OBJECTIVE: This study aims to investigate the role of the TGF-β/Smad Signaling in depression comorbidity in epileptic individuals and to evaluate the effect of losartan on depressive symptoms. METHODS: Li-Popilocarpine was used to induce status epilepticus (SE) in rats. The rats in which SE was successfully induced were randomly divided into the SE saline group and the SE losartan group. Then, the rats in the different groups were given the corresponding interventions for 20 days. After the intervention, the depression levels of the rats in each group were evaluated.
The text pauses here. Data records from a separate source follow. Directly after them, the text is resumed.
Fixpoint analyze_names (l : list (string * string)) (out : list Requirement) : result (list Requirement) string :=
  match l with
  | [] => Ok out
  | i :: l =>
      let? req := import_requirement i in
      analyze_names l (match req with
                       | Some r => if bool_decide (r ∈ out) then out else out ++ [r]
                       | None => out
                       end)
  end.

Fixpoint analyze_groups (l : list (result Imports string)) (out : list Requirement) : result (list Requirement) string :=
  match l with
  | [] => Ok out
  | Err e :: _ => Err ("invalid import section: " +:+ e)
  | Ok g :: l =>
      let? names := import_names g in
      let? out := analyze_names names out in
      analyze_groups l out
  end.

Fixpoint analyze_payloads (l : list (result Payload string)) (out : list Requirement) : result (list Requirement) string :=
  match l with
  | [] => Ok out
  | Err e :: _ => Err ("invalid WASM: " +:+ e)
  | Ok OtherPayload :: l => analyze_payloads l out
  | Ok (ImportSection groups) :: l => let? out := analyze_groups groups out in analyze_payloads l out
  end.

Definition analyze_imports (payloads : list (result Payload string)) : result (list Requirement) string :=
  analyze_payloads payloads [].

Fixpoint minimal_go (requirements : list Requirement) (out : list PluginCapability) : list PluginCapability :=
  match requirements with
  | [] => out
  | req :: rest =>
      minimal_go rest (match any_of req with
                       | first :: _ => if bool_decide (first ∈ out) then out else out ++ [first]
                       | [] => out
                       end)
  end.
Definition minimal_set (requirements : list Requirement) : list PluginCapability := minimal_go requirements [].

Definition covered (declared : list PluginCapability) (req : Requirement) : bool :=
  existsb (fun c => bool_decide (c ∈ declared)) (any_of req).

Definition check_declared (declared : list PluginCapability) (requirements : list Requirement) : result unit (list Requirement) :=
  match List.filter (fun req => negb (covered declared req)) requirements with
  | [] => Ok tt
  | missing => Err missing
  end.

Record CapabilityEntry : Type := { ce_name : string; ce_risk : Risk; ce_description : string }.

Definition capability_entry (c : PluginCapability) : CapabilityEntry :=
  {| ce_name := capability_as_str c; ce_risk := risk c; ce_description := description c |}.

Record CapabilityReport : Type := {
  cr_declared : list CapabilityEntry;
  cr_required_by_imports : list CapabilityEntry;
  cr_undeclared : list string;
}.

(** [any_of[0]] of a requirement of the tables, none of which is empty. *)
Definition first_name (r : Requirement) : string :=
  match any_of r with c :: _ => capability_as_str c | [] => "" end.

Definition report (declared : list PluginCapability) (payloads : list (result Payload string)) : result CapabilityReport string :=
  let? requirements := analyze_imports payloads in
  Ok {| cr_declared := capability_entry <$> declared;
        cr_required_by_imports := capability_entry <$> minimal_set requirements;
        cr_undeclared := match check_declared declared requirements with
                         | Ok _ => []
                         | Err missing => first_name <$> missing
                         end |}.

(** ** Manifests *)

(** The errors these checks answer. *)
Inductive LoadError : Type :=
| UnsupportedApiVersion (v : string)
| ApiVersionTooOld (plugin_type api_version : string)
| InvalidDependency (why : string)
| InvalidCapabilities (why : string)
| MissingSecret (key : string)
| InvalidSecretKey (key expected_prefix : string)
| DisabledProposal (what : string)
| CapabilityMismatch (why : string)
| UnknownImport (why : string)
| ReservedNamespace (ns : string)
| InvalidLanguageId (id reason : string)
| InvalidSupportsLibraries (id reason : string)
| InvalidExtensions (id reason : string).

(** A manifest: the fields of the registry's and those the checks below read. *)
Record Manifest : Type := {
  m_base : PluginManifest;
  m_api_version : string;
  m_capabilities : list PluginCapability;
  m_allowed_hosts : list string;
  m_required_secrets : list string;
}.

Definition MAX_API_VERSION : Z := 2.
Definition MIN_API_VERSION : Z := 2.
Definition BUILTIN_PREFIX : string := "internal.".
Definition ANY_LIBRARY : string := "*".

Definition plugin_type_str (t : PluginType) : string :=
  match t with Auth => "auth" | Interpreter => "interpreter" | Library => "library" end.

Definition valid_label (label : string) : bool :=
  nonempty label && (String.length label <=? 63)%nat
  && str_all (fun c => is_ascii_alphanumeric c || (c =c "-")) label
  && negb (starts_with "-" label) && negb (ends_with "-" label).

Definition is_valid_host_pattern (pattern : string) : bool :=
  let host := default pattern (strip_prefix "*." pattern) in
  nonempty host && (String.length host <=? 253)%nat && forallb valid_label (str_split "." host).

Definition is_valid_language_id (id : string) : bool :=
  match id with
  | String first rest =>
      is_ascii_lowercase first
      && str_all (fun c => is_ascii_lowercase c || is_ascii_digit c || (c =c "-") || (c =c "_")) rest
  | EmptyString => false
  end.

Definition is_valid_extension (extension : string) : bool :=
  (1 <=? String.length extension)%nat && (String.length extension <=? 16)%nat
  && str_all (fun c => is_ascii_lowercase c || is_ascii_digit c) extension && negb (extension =s "json").

(** The loop over the extensions, with those before the one it is at. *)
Fixpoint check_extensions (id : string) (before l : list string) : result unit LoadError :=
  match l with
  | [] => Ok tt
  | extension :: l =>
      if negb (is_valid_extension extension)
      then Err (InvalidExtensions id ("'" +:+ extension +:+ "' must be 1-16 lowercase letters or digits with no dot, "
                                      +:+ "and not 'json', which names lexicons"))
      else if str_mem extension before
      then Err (InvalidExtensions id ("extension '" +:+ extension +:+ "' is listed twice"))
      else check_extensions id (before ++ [extension]) l
  end.

Definition validate_interpreter (m : PluginManifest) : result unit LoadError :=
  let id := m_id m in
  match m_language_id m with
  | None => Err (InvalidLanguageId id "the field is required and names the script_type this interpreter serves")
  | Some lang =>
      if negb (is_valid_language_id lang)
      then Err (InvalidLanguageId id ("'" +:+ lang +:+ "' must be lowercase alphanumerics, '-' or '_', starting with a letter"))
      else if str_mem ANY_LIBRARY (m_supports_libraries m) && (1 <? length (m_supports_libraries m))%nat
      then Err (InvalidSupportsLibraries id ("'" +:+ ANY_LIBRARY
                 +:+ "' already covers every library; listing ids beside it contradicts it"))
      else if str_mem "" (m_supports_libraries m)
      then Err (InvalidSupportsLibraries id ("an entry must be '" +:+ ANY_LIBRARY +:+ "' or a plugin id, never empty"))
      else check_extensions id [] (effective_extensions m)
  end.

(** [secret_env_prefix]: [PLUGIN_], the id with letters upper-cased and every
    other byte than letters and digits an underscore, [_]. *)
Definition to_upper (c : ascii) : ascii :=
  if is_ascii_lowercase c then ascii_of_N (code c - 32) else c.
Fixpoint map_str (f : ascii -> ascii) (s : string) : string :=
  match s with EmptyString => EmptyString | String c s => String (f c) (map_str f s) end.
Definition secret_env_prefix (plugin_id : string) : string :=
  "PLUGIN_" +:+ map_str (fun c => if is_ascii_alphanumeric c then to_upper c else "_"%char) plugin_id +:+ "_".

Section Loading.
Context `{Semver}.

Fixpoint check_dependencies (id : string) (deps : list PluginDependency) : result unit LoadError :=
  match deps with
  | [] => Ok tt
  | dep :: deps =>
      if dep_id dep =s id then Err (InvalidDependency ("plugin '" +:+ id +:+ "' cannot depend on itself"))
      else match parse_req (dep_version dep) with
           | None => Err (InvalidDependency ("plugin '" +:+ id +:+ "' declares an invalid version requirement '"
                          +:+ dep_version dep +:+ "' for '" +:+ dep_id dep +:+ "'"))
           | Some _ => check_dependencies id deps
           end
  end.

Definition bad_host (host : string) : string :=
  "'" +:+ host +:+ "' is not a valid allowed_hosts entry (bare hostname, optionally prefixed '*.')".

Definition check_hosts (m : Manifest) : result unit LoadError :=
  let restricted := bool_decide (NetworkRequest ∈ m_capabilities m) in
  let defined := bool_decide (NetworkRequestDefined ∈ m_capabilities m) in
  let unrestricted := bool_decide (NetworkRequestUnrestricted ∈ m_capabilities m) in
  let none := match m_allowed_hosts m with [] => true | _ => false end in
  if (1 <? length (List.filter (fun declared => declared) [restricted; defined; unrestricted]))%nat
  then Err (InvalidCapabilities ("network:request, network:request:defined and network:request:unrestricted are "
              +:+ "mutually exclusive; declare at most one"))
  else if restricted && none
  then Err (InvalidCapabilities ("network:request requires a non-empty allowed_hosts; use "
              +:+ "network:request:unrestricted to reach any host"))
  else if unrestricted && negb none
  then Err (InvalidCapabilities "network:request:unrestricted already grants every host; allowed_hosts must be empty")
  else if defined && negb none
  then Err (InvalidCapabilities ("network:request:defined takes its hosts from the plugin's settings, not the manifest; "
              +:+ "allowed_hosts must be empty"))
  else match List.find (fun h => negb (is_valid_host_pattern h)) (m_allowed_hosts m) with
       | Some h => Err (InvalidCapabilities (bad_host h))
       | None => Ok tt
       end.

Definition validate_manifest (m : Manifest) : result unit LoadError :=
  let base := m_base m in
  let api_version := default 0 (parse_unsigned (2 ^ 32 - 1) (m_api_version m)) in
  if MAX_API_VERSION <? api_version then Err (UnsupportedApiVersion (m_api_version m))
  else if api_version <? MIN_API_VERSION
  then Err (ApiVersionTooOld (plugin_type_str (m_plugin_type base)) (m_api_version m))
  else
    let ns := default (m_id base) (m_namespace base) in
    if bool_decide (m_plugin_type base = Library) && starts_with BUILTIN_PREFIX ns then Err (ReservedNamespace ns)
    else
      let? _ := (if bool_decide (m_plugin_type base = Interpreter) then validate_interpreter base else Ok tt) in
      if negb (bool_decide (m_plugin_type base = Library)) && negb (match m_dependencies base with [] => true | _ => false end)
      then Err (InvalidDependency (plugin_type_str (m_plugin_type base) +:+ " plugin '" +:+ m_id base
                                   +:+ "' cannot declare dependencies"))
      else
        let? _ := check_dependencies (m_id base) (m_dependencies base) in
        let? _ := check_hosts m in
        let expected_prefix := secret_env_prefix (m_id base) in
        match List.find (fun key => negb (starts_with expected_prefix key)) (m_required_secrets m) with
        | Some key => Err (InvalidSecretKey key expected_prefix)
        | None => Ok tt
        end.

Definition mismatch_name (r : Requirement) : string :=
  import r +:+ " (needs " +:+ str_join " or " (capability_as_str <$> any_of r) +:+ ")".

Definition validate_capabilities (m : Manifest) (disabled : option string) (payloads : list (result Payload string)) : result unit LoadError :=
  match disabled with
  | Some proposal => Err (DisabledProposal proposal)
  | None =>
      match analyze_imports payloads with
      | Err e => Err (UnknownImport e)
      | Ok requirements =>
          match check_declared (m_capabilities m) requirements with
          | Ok _ => Ok tt
          | Err missing =>
              Err (CapabilityMismatch ("plugin '" +:+ m_id (m_base m) +:+ "' imports "
                     +:+ str_join ", " (mismatch_name <$> missing) +:+ " but does not declare the capability"))
          end
      end
  end.

End Loading.

Fixpoint validate_secrets (required : list string) (available : string -> bool) : result unit LoadError :=
  match required with
  | [] => Ok tt
  | s :: required => if available s then validate_secrets required available else Err (MissingSecret s)
  end.

Fixpoint validate_hosts (hosts : list string) : result unit string :=
  match hosts with
  | [] => Ok tt
  | host :: hosts => if is_valid_host_pattern host then validate_hosts hosts else Err (bad_host host)
  end.

(** The variables of the environment a plugin without stored secrets is given. *)
Definition env_secrets (plugin_id : string) (vars : list (string * string)) : list (string * string) :=
  omap (fun kv => (fun name => (name, kv.2)) <$> strip_prefix (secret_env_prefix plugin_id) kv.1) vars.
(* ===== verification/GuestMemory.v ===== *)
(** * Between the host and a plugin's memory

    The bounds checks of [src/plugin/host/bindings.rs], [src/plugin/memory.rs]
    and the packing of [crates/happyview-plugin-sdk/src/abi.rs]: how bytes cross
    into and out of a plugin's linear memory; and the host functions for logs,
    panics, secrets and the key-value store, from the pointers the plugin passes
    to what it is answered.

    A plugin's memory is the list of its bytes.  Its allocator is the plugin's
    own code, so it is a parameter that may trap, answer any address and change
    the memory; the JSON writer is a parameter.  A host function that indexes out
    of a slice panics: [None]. *)

From stdpp Require Import gmap strings list.
From Stdlib Require Import ZArith Lia.
From S2P Require Import Prelude RustStr Words Utf8 PluginSandbox.
#[local] Open Scope Z_scope.

(** ** Slices and casts *)

Definition memory_size (mem : list Z) : Z := Z.of_nat (length mem).

(** [&mem[s..e]]. *)
Definition index_range (mem : list Z) (s e : Z) : option (list Z) :=
  if (s <=? e) && (e <=? memory_size mem) then Some (take (Z.to_nat (e - s)) (drop (Z.to_nat s) mem)) else None.

(** [mem[s..e].copy_from_slice(data)]. *)
Definition copy_from_slice (mem : list Z) (s e : Z) (data : list Z) : option (list Z) :=
  if (s <=? e) && (e <=? memory_size mem) && (e - s =? Z.of_nat (length data))
  then Some (take (Z.to_nat s) mem ++ data ++ drop (Z.to_nat e) mem) else None.

(** [x as u32] and, of a number of 32 bits with its sign, [x as usize]. *)
Definition as_u32 (n : Z) : Z := n mod 2 ^ 32.
Definition as_usize (n : Z) : Z := wrap64 n.
(** [x as i64] of what fits 64 bits. *)
Definition to_i64 (n : Z) : Z := if n <? 2 ^ 63 then n else n - U64.

Definition check_bounds (offset length mem_size : Z) : option (Z * Z) :=
  if length =? 0 then Some (offset, offset)
  else
    let e := offset + length in
    if U64 <=? e then None
    else if mem_size <? e then None
    else Some (offset, e).

(** ** Reading what the plugin points at *)

Definition read_guest_bytes (memory : option (list Z)) (ptr len : Z) : option (option (list Z)) :=
  match memory with
  | None => Some None
  | Some mem =>
      match check_bounds (as_usize ptr) (as_usize len) (memory_size mem) with
      | None => Some None
      | Some (s, e) => b ← index_range mem s e; Some (Some b)
      end
  end.

Definition read_guest_string (memory : option (list Z)) (ptr len : Z) : option (option string) :=
  match memory with
  | None => Some None
  | Some mem =>
      match check_bounds (as_usize ptr) (as_usize len) (memory_size mem) with
      | None => Some None
      | Some (s, e) => b ← index_range mem s e; Some (if utf8_valid b then Some (bytes_str b) else None)
      end
  end.

(** ** Handing bytes to the plugin *)

(** The plugin's [alloc]: an address or a trap, and the memory it leaves. *)
Definition Alloc : Type := list Z -> Z -> option Z * list Z.

Definition pack (ptr len : Z) : Z := to_i64 (Z.lor (wrap64 (Z.shiftl ptr 32)) len).
Definition packed_ptr (packed : Z) : Z := as_u32 (Z.shiftr packed 32).
Definition packed_len (packed : Z) : Z := as_u32 (Z.land packed 0xFFFFFFFF).

(** The memory afterwards and the packed address, 0 for no answer. *)
Definition write_guest_response (memory : option (list Z)) (alloc : option Alloc) (data : list Z) : option (option (list Z) * Z) :=
  match memory, alloc with
  | Some mem, Some alloc =>
      let len := as_u32 (Z.of_nat (length data)) in
      match alloc mem len with
      | (None, mem) => Some (Some mem, 0)
      | (Some ptr, mem) =>
          if ptr =? 0 then Some (Some mem, 0)
          else match check_bounds ptr len (memory_size mem) with
               | None => Some (Some mem, 0)
               | Some _ => mem' ← copy_from_slice mem ptr (ptr + len) data; Some (Some mem', pack ptr len)
               end
      end
  | _, _ => Some (memory, 0)
  end.

Inductive MemoryError : Type :=
| AllocationFailed
| OutOfBounds (offset length size : Z)
| Trap.

(** [end] of [write_to_guest] and [read_from_guest]: their checked sum. *)
Definition region_end (start len mem_size : Z) : result Z MemoryError :=
  let e := start + len in
  if U64 <=? e then Err (OutOfBounds start len mem_size)
  else if mem_size <? e then Err (OutOfBounds start len mem_size)
  else Ok e.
Upon completion of the intervention, brain tissue was collected for comprehensive assessment of TGF-β mRNA levels, TGF-β/Smad Signaling-related protein expression, and GFAP⁺ astrocyte density in the rat hippocampus. RESULTS: The depression-like behavior of SE rats was more obvious than that of control rats. TGF-β mRNA, p-Smad2, p-Smad3 and GFAP⁺ astrocyte expression levels were significantly greater in SE rats than in control rats. Compared with the SE-saline group, the depression-like behavior of the SE-losartan group improved. The expression levels of TGF-β mRNA p-Smad2, p-Smad3 and GFAP⁺ astrocyte expression in the SE-losartan group rats were lower than those in the SE-saline group. CONCLUSION: The TGF-β/Smad Signaling is an important Signaling leading to depression-like behavior in epileptic rats. Losartan is a drug that can significantly improve the depression-like behavior of epileptic rats by regulating the TGF-β/Smad Signaling. Findings in this study support losartan as a repurposable central nervous system drug for comorbid depression in epilepsy, warranting further clinical investigation.